Looks like I’m going to be posting thoughts about episodes of The Twilight Zone.
Why have I decided to post thoughts about episodes of the Twilight Zone?
In every other project on this site, my agenda is almost entirely supply-side: I want to see myself articulating thoughts, and then daring to let them be public, rather than not. It’s all very much a “rather than not” kind of endeavor.
But the present case is different! It arises from a desire to get something across to others.
I have this grand ambition to communicate a “big idea” I’ve got in my head: a philosophical perspective that encompasses both the content of culture and the nature of culture, and the fact that these things psychologically invert and give rise to one another, in an endless Möbius loop that is the foundation of the human experience.
The problem is, I don’t think very much is actually communicated in abstractions like those.
So my current whim is that a fuller, truer sense of where I’m coming from might gradually manifest itself to the reader through the accumulation of whatever comments happen to be elicited by, yes, episodes of the Twilight Zone.
The reason why I think that’s so — and why I’ve chosen The Twilight Zone, of all things — will, hopefully, be part of what becomes apparent.
I believe that if I’m sincere enough in what I express, readers will come over time to have an intuitive sense of my premises without any need for me ever to explicitly hash out any kind of (god help us) “theoretical framework.” So I’m going to try not to get too far from the show itself. Everything can be said about everything — I repeat, everything can be said about everything — so there’s no need to go on long rhetorical detours. Letting an idea accumulate organically, like falling snow, is a much more natural way of communicating than trying to shovel it over in one unliftably heavy load.
Plus who doesn’t like The Twilight Zone? My competing whim was to propose a Twilight Zone discussion club, which this could perhaps evolve (or revolve) into. Or it could burn out almost immediately! Who knows?

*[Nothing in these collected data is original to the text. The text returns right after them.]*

Definition SessionKeyResolution_new (key : AccountingSessionKey) : SessionKeyResolution :=
  mkSessionKeyResolution key [].
Definition promoted (key : AccountingSessionKey) (previous : list AccountingSessionKey)
    : SessionKeyResolution := mkSessionKeyResolution key previous.
Definition or_existing (r : SessionKeyResolution) (existing_key : option AccountingSessionKey)
    : SessionKeyResolution :=
  match existing_key with Some key => SessionKeyResolution_new key | None => r end.

(** The conditions of the three lookup loops. *)
Definition matching_session_test (s : AccountingSessionStore) (ids : NasIdentitySet)
    (excluded_key : option AccountingSessionKey) (key : AccountingSessionKey) : bool :=
  negb (bool_decide (excluded_key = Some key))
  && match sessions s !! key with
     | None => false
     | Some session => session_matches_identities key session ids
     end.

Definition matching_session_key (s : AccountingSessionStore) (acct_session_id : rstring)
    (ids : NasIdentitySet) (excluded_key : option AccountingSessionKey)
    : option AccountingSessionKey :=
  candidate_keys ← nas_session_keys_by_acct_session_id s !! acct_session_id;
  unique_match (matching_session_test s ids excluded_key) None (elements candidate_keys).

Definition existing_session_key (s : AccountingSessionStore) (acct_session_id : rstring)
    (ids : NasIdentitySet) : option AccountingSessionKey :=
  matching_session_key s acct_session_id ids None.

Definition alternate_session_key (s : AccountingSessionStore) (acct_session_id : rstring)
    (ids : NasIdentitySet) (candidate : AccountingSessionKey) : option AccountingSessionKey :=
  matching_session_key s acct_session_id ids (Some candidate).

Definition lookup_candidates (index : KeyIndex SessionLookupIndexKey) (event : AccountingEvent)
    (ids : NasIdentitySet) : gset AccountingSessionKey :=
  fold_left (fun candidates lookup_key =>
      match index !! lookup_key with
      | None => candidates
      | Some keys => candidates ∪ keys
      end)
    (event_lookup_index_keys event ids) ∅.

(The show is available on Netflix. That’s how I’m doing this and that’s how you can too. Probably.)
So what exactly is this “twilight zone”?
As of the series premiere, Friday October 2, 1959, 10 PM EST on CBS, here’s Rod’s answer (please ignore the stupid tag from “DuDf”):
There is a fifth dimension beyond that which is known to man.
It is a dimension as vast as space and as timeless as infinity.
It is the middle ground between light and shadow, between science and superstition,
and it lies between the pit of man’s fears and the summit of his knowledge.
This is the dimension of imagination.
It is an area which we call… The Twilight Zone.
This flows so splendidly, in the authoritative manner of the era, that my ear was initially inclined to hear it as just meaningless pulp boilerplate. But that’s a mistake: firstly, because boilerplate is never meaningless; it just carries meaning that transcends the words, which generally means a particularly deep and powerful kind of meaning. Secondly, because despite the commercial cadence, this speech does not express a cliché. It has been written with care and I think it deserves to be taken seriously.
The culmination of the speech, and the unifying theme of the show, is the term “imagination.” Pop culture tends to think of “imagination” as referring simply to things that are “made up,” fictional rather than actual. So Rod’s claim that imagination is a “dimension” might at first blush seem to be a familiar conceit: let’s make believe there’s a magical land where the impossible is possible — like Narnia, or Oz, or Wonderland, or Neverland, or The Neighborhood of Make-Believe. This is a standard frame for works of fantasy because it’s somehow intuitive: imagination does seem like some kind of a place.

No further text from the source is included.